Work to complete. Could you write out all of the data again, word for word?

═══ Excerpted data ═══

Lemma closeLedger_all_or_nothing_witness :
  closed.2 = Ok tt ∧ lm_prevLedgerHeader closed.1 = lm_currLedgerHeader genesis.
Proof.
  assert (closed.2 = Ok tt) as Hr by (vm_compute; reflexivity). split; [exact Hr|].
  destruct (lm_currLedgerHeader genesis) as [h|] eqn:Hh; [|vm_compute in Hh; discriminate Hh].
  destruct (closeLedger_all_or_nothing 100 20 2 next_value next_set genesis closed.1 h closed.2 Hh (surjective_pairing _))
    as [(_ & _ & _ & k & vb & cv & _ & _ & _ & _ & _ & _ & Hp & _)|[(e & He & _)|[He|He]]].
  - exact Hp.
  - rewrite Hr in He. discriminate He.
  - rewrite Hr in He. discriminate He.
  - rewrite Hr in He. discriminate He.
Defined.

(** Recovering from the checkpoint of the genesis ledger. *)
Definition genesis_run_ := advanceLedger 10 1 "" "" "" (set_ledgerState LedgerStateSynced before).
Lemma checkpoint_roundtrip_witness :
  (RecoverFromCheckpoint 30 (NewLedgerManager (lm_tm genesis_run_.1))).2 = Ok tt.
Proof.
  assert (genesis_run_ = (genesis_run_.1, Ok tt)) as Hr by (apply run_eq; vm_compute; reflexivity).
  assert (chain_ok genesis_run_.1) as Hc by (vm_compute; repeat split; reflexivity).
  pose proof (checkpoint_roundtrip 10 30 1 "" "" "" _ genesis_run_.1 Hr Hc ltac:(unfold_int; lia) ltac:(lia) I ltac:(eexists; vm_compute; reflexivity)) as H.
  destruct (RecoverFromCheckpoint 30 (NewLedgerManager (lm_tm genesis_run_.1))) as [lm2 r]. exact (proj1 H).
Defined.

(** Ledger 5 arrives when 6 is already there: both are handed over. *)
Definition info (i : Z) : CloseInfo := mkCloseInfo i "" (mkTxSet "" []).
Lemma reorder_in_order_witness :
  ∃ l d', reorder (info 5) (mkDownloader 5 {[ 6 := info 6; 8 := info 8 ]} [] []) = Ok d' ∧ dl_readyChan d' = l ∧
          dl_nextIndex d' = 5 + Z.of_nat (length l).
Proof.
  destruct (reorder_in_order (info 5) (mkDownloader 5 {[ 6 := info 6; 8 := info 8 ]} [] []))
    as (l & d' & H1 & H2 & _ & H3 & _); [vm_compute; discriminate|vm_compute; discriminate|].
  exists l, d'. split; [exact H1|]. split; [exact H2|exact H3].
Defined.

Example reordered :
  (λ d, (ci_Index <$> dl_readyChan d, dl_nextIndex d)) <$>
    match reorder (info 5) (mkDownloader 5 {[ 6 := info 6; 8 := info 8 ]} [] []) with Ok d => Some d | _ => None end = Some ([5; 6], 7).
Proof. vm_compute. reflexivity. Qed.

End closes.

═══

Output.
Lemma closeLedger_all_or_nothing_witness :
  closed.2 = Ok tt ∧ lm_prevLedgerHeader closed.1 = lm_currLedgerHeader genesis.
Proof.
  assert (closed.2 = Ok tt) as Hr by (vm_compute; reflexivity). split; [exact Hr|].
  destruct (lm_currLedgerHeader genesis) as [h|] eqn:Hh; [|vm_compute in Hh; discriminate Hh].
  destruct (closeLedger_all_or_nothing 100 20 2 next_value next_set genesis closed.1 h closed.2 Hh (surjective_pairing _))
    as [(_ & _ & _ & k & vb & cv & _ & _ & _ & _ & _ & _ & Hp & _)|[(e & He & _)|[He|He]]].
  - exact Hp.
  - rewrite Hr in He. discriminate He.
  - rewrite Hr in He. discriminate He.
  - rewrite Hr in He. discriminate He.
Defined.

(** Recovering from the checkpoint of the genesis ledger. *)
Definition genesis_run_ := advanceLedger 10 1 "" "" "" (set_ledgerState LedgerStateSynced before).
Lemma checkpoint_roundtrip_witness :
  (RecoverFromCheckpoint 30 (NewLedgerManager (lm_tm genesis_run_.1))).2 = Ok tt.
Proof.
  assert (genesis_run_ = (genesis_run_.1, Ok tt)) as Hr by (apply run_eq; vm_compute; reflexivity).
  assert (chain_ok genesis_run_.1) as Hc by (vm_compute; repeat split; reflexivity).
  pose proof (checkpoint_roundtrip 10 30 1 "" "" "" _ genesis_run_.1 Hr Hc ltac:(unfold_int; lia) ltac:(lia) I ltac:(eexists; vm_compute; reflexivity)) as H.
  destruct (RecoverFromCheckpoint 30 (NewLedgerManager (lm_tm genesis_run_.1))) as [lm2 r]. exact (proj1 H).
Defined.

(** Ledger 5 arrives when 6 is already there: both are handed over. *)
Definition info (i : Z) : CloseInfo := mkCloseInfo i "" (mkTxSet "" []).
Lemma reorder_in_order_witness :
  ∃ l d', reorder (info 5) (mkDownloader 5 {[ 6 := info 6; 8 := info 8 ]} [] []) = Ok d' ∧ dl_readyChan d' = l ∧
          dl_nextIndex d' = 5 + Z.of_nat (length l).
Proof.
  destruct (reorder_in_order (info 5) (mkDownloader 5 {[ 6 := info 6; 8 := info 8 ]} [] []))
    as (l & d' & H1 & H2 & _ & H3 & _); [vm_compute; discriminate|vm_compute; discriminate|].
  exists l, d'. split; [exact H1|]. split; [exact H2|exact H3].
Defined.

Example reordered :
  (λ d, (ci_Index <$> dl_readyChan d, dl_nextIndex d)) <$>
    match reorder (info 5) (mkDownloader 5 {[ 6 := info 6; 8 := info 8 ]} [] []) with Ok d => Some d | _ => None end = Some ([5; 6], 7).
Proof. vm_compute. reflexivity. Qed.

End closes.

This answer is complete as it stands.